Bilgisayarların geniş bant bağlantısı olduğunda birlikte çalışmaları beklenir. Ancak, farklı ülkelerdeki bilgisayarlar nasıl ortak çalışabilir? Yakın zamana kadar, çoğu bilgisayar kendi arabirimlerine ve yapılarına sahipti. Aynı aileden bilgisayarlar iletişim kurabiliyordu, ancak yabancılarla büyük zorluklar yaşanıyordu.
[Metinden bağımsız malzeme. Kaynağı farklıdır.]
(** * A shallow embedding of the request dispatch, envelope decoding and
    credential lifecycle of the mangadex-rs client.

    The Rust sources modelled here are [src/client.rs] ([Client],
    [send_request], [login], [logout], [refresh_tokens], [set_tokens],
    [get_tokens], [ping], the [impl_endpoint!] macro), [src/common.rs]
    ([ApiResultDef], [ApiResult], [Results], [FromResponse], [Endpoint]),
    [src/errors.rs] ([Errors], [ApiErrors], [ApiError]),
    [src/api/auth.rs] (the [Login], [CheckToken], [Logout] and [RefreshToken] endpoints)
    and [src/schema/auth.rs] ([AuthTokens], [LoginResponse],
    [RefreshTokenResponse]).

    The libraries the code calls (serde's derived deserializers, serde_json,
    url, uuid, reqwest) are modelled as far as the code relies on them. *)

From Stdlib Require Import String Ascii List ZArith Bool Lia.
Import ListNotations.
Open Scope string_scope.
Open Scope Z_scope.

(** Rust's [std::result::Result]. *)
Inductive result (T E : Type) : Type :=
| Ok (v : T)
| Err (e : E).
Arguments Ok {T E} v.
Arguments Err {T E} e.

Definition result_bind {T U E} (m : result T E) (k : T -> result U E) : result U E :=
  match m with
  | Ok v => k v
  | Err e => Err e
  end.

(** The [?] operator inside a function returning [Result]. *)
Notation "x <-? m ;; k" := (result_bind m (fun x => k))
  (at level 61, m at next level, right associativity).

Definition map_err {T E F} (f : E -> F) (r : result T E) : result T F :=
  match r with
  | Ok v => Ok v
  | Err e => Err (f e)
  end.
Sadece en ayrıcalıklı kullanıcılar, farklı cihaz kaynaklarını kullanmak için gerekli zamanı ve donanımı bulabiliyordu. 1990’larda, farklı cihazlar arasındaki uyum artmıştı. Bu, bilgisayarların etkili bir şekilde birbirleriyle bağlantı kurmasını sağladı. Sonuç olarak, herkes uzak ekipmanlardan yararlanabildi. Bu sürecin ana bileşenleri ise istemci/sunucu sistemleri, nesne teknolojisi ve açık sistemlerdir.

Client/Server

Bilgisayar sistemlerini monolitik unsurlar olarak değil, istemci/sunucu sistemleri olarak inşa etmek yaygın bir yaklaşımdır. İstemci (bir PC kullanıcısı), bir sunucudan hizmet talep eder. Örneğin, yazdırma gibi hizmetler LAN’a bağlı bir işlemci tarafından sağlanır.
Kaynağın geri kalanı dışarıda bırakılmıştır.